* _Your objective_
In the material below, transcribe every line from the first through the line holding "From stdpp Require", exactly, and stop after that line.

* _Extracted information_
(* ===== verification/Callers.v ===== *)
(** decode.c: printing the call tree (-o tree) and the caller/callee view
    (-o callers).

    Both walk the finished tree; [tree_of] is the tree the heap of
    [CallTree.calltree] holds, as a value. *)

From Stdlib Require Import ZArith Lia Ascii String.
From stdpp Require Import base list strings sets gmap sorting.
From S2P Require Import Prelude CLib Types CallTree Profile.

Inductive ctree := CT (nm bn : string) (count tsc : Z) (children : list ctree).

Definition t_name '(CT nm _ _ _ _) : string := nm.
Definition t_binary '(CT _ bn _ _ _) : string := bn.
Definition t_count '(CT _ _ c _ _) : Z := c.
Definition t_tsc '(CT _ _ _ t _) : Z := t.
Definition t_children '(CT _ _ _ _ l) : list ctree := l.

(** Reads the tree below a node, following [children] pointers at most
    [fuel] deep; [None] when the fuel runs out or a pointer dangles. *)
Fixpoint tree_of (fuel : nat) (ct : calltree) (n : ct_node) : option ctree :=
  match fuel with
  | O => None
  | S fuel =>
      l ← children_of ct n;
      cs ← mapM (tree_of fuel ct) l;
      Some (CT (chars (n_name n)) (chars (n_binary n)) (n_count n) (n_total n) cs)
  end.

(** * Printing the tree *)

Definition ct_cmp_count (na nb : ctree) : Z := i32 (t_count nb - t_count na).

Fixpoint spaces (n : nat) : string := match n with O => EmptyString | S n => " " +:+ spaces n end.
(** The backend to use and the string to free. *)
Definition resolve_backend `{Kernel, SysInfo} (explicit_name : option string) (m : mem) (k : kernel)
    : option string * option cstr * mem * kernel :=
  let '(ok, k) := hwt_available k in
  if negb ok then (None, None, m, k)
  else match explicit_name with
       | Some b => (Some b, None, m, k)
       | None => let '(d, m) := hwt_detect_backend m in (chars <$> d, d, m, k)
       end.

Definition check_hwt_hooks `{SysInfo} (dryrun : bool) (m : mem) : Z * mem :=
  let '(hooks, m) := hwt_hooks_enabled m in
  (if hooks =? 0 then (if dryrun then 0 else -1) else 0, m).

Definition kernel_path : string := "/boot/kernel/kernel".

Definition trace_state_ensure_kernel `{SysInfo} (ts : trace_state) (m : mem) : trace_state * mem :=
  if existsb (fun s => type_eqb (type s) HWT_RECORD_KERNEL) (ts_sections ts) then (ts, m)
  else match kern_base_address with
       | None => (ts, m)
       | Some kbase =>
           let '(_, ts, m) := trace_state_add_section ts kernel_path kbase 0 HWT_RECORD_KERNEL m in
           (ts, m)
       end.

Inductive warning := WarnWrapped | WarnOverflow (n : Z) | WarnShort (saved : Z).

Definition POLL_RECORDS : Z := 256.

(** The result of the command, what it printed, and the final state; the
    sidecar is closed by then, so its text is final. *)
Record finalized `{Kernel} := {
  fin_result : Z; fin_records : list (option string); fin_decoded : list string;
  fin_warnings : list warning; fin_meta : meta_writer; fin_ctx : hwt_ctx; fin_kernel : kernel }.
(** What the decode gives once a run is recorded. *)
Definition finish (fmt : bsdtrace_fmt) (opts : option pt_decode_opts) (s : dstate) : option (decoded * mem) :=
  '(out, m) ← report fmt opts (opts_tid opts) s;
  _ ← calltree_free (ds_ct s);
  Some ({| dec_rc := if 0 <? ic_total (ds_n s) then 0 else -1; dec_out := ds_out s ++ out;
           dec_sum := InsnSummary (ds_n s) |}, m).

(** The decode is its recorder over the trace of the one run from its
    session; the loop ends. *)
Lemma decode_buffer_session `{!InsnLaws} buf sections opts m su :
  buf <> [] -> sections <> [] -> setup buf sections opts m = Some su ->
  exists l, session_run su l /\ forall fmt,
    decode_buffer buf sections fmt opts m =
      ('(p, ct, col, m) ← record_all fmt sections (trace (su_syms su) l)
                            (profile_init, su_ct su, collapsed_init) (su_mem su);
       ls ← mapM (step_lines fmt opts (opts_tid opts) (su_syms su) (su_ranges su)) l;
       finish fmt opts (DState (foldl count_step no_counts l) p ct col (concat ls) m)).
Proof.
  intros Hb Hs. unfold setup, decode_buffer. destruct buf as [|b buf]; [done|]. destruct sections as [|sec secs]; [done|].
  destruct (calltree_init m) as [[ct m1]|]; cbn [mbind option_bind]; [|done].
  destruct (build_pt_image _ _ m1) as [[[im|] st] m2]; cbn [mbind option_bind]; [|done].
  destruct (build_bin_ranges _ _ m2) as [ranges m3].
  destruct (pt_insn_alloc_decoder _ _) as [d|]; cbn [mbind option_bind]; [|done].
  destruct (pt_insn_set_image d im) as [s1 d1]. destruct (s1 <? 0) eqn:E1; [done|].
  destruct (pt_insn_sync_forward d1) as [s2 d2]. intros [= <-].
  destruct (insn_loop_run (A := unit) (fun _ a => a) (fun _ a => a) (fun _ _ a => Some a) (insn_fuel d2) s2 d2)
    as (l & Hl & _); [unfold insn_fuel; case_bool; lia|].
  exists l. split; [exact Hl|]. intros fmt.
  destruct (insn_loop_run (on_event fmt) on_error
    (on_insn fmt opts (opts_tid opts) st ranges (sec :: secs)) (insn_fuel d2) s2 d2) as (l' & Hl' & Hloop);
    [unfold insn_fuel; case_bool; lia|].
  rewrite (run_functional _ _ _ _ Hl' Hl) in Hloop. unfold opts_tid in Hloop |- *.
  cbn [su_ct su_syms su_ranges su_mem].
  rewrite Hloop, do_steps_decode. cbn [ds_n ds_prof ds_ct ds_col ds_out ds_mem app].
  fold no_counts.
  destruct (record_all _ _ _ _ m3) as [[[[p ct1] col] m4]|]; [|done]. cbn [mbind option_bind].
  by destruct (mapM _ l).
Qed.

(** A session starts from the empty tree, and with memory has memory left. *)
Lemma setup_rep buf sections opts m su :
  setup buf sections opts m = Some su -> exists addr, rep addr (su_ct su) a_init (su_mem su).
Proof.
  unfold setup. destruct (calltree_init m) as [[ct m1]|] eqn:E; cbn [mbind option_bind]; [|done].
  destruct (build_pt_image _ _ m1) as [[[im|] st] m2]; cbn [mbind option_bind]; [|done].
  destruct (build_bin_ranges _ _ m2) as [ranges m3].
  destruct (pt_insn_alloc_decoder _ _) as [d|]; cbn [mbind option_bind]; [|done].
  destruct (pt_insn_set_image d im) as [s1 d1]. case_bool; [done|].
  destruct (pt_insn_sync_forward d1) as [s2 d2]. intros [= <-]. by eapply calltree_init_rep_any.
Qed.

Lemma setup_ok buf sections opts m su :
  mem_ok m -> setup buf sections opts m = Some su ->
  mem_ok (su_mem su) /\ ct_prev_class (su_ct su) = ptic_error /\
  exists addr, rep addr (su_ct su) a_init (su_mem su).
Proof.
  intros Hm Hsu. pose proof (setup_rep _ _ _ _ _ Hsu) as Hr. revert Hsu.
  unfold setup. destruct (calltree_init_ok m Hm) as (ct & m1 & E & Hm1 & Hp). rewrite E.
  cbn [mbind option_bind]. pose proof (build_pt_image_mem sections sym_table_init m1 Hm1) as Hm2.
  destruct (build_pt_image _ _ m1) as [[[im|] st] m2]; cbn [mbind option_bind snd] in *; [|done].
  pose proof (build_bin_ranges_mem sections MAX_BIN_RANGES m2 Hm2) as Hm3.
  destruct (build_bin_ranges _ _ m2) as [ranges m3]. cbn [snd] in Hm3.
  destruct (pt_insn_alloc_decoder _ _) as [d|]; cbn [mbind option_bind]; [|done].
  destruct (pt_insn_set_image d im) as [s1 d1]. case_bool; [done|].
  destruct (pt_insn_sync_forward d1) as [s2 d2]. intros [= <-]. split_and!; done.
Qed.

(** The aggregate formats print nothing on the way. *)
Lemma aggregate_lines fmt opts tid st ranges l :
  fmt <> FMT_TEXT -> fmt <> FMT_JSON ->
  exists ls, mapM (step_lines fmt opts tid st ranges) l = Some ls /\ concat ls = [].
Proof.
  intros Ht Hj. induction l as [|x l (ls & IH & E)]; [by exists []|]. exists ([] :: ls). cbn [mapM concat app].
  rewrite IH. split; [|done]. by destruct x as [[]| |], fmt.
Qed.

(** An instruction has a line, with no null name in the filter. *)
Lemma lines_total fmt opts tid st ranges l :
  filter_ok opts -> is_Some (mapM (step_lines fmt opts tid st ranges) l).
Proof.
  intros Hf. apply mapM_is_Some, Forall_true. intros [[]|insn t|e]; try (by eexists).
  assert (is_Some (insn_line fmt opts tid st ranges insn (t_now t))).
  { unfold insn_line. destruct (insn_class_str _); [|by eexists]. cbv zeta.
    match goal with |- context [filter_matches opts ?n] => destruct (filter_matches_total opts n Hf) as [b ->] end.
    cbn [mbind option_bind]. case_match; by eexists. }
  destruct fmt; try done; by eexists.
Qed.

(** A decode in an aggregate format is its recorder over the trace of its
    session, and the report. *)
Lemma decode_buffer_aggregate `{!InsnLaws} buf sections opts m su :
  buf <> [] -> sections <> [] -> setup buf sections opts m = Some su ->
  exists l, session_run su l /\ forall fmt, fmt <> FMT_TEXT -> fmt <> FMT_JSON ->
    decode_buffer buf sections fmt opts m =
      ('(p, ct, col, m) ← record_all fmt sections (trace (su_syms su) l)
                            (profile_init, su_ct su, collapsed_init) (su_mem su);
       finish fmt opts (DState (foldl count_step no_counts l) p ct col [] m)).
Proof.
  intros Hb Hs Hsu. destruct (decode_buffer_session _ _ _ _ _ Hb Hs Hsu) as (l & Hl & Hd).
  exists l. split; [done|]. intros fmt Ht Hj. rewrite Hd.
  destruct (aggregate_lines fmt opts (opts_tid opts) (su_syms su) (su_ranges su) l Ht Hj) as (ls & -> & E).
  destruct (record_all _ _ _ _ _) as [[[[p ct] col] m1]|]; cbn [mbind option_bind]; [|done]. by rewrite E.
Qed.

* _Response area_
(* ===== verification/Callers.v ===== *)
(** decode.c: printing the call tree (-o tree) and the caller/callee view
    (-o callers).

    Both walk the finished tree; [tree_of] is the tree the heap of
    [CallTree.calltree] holds, as a value. *)

From Stdlib Require Import ZArith Lia Ascii String.
From stdpp Require Import base list strings sets gmap sorting.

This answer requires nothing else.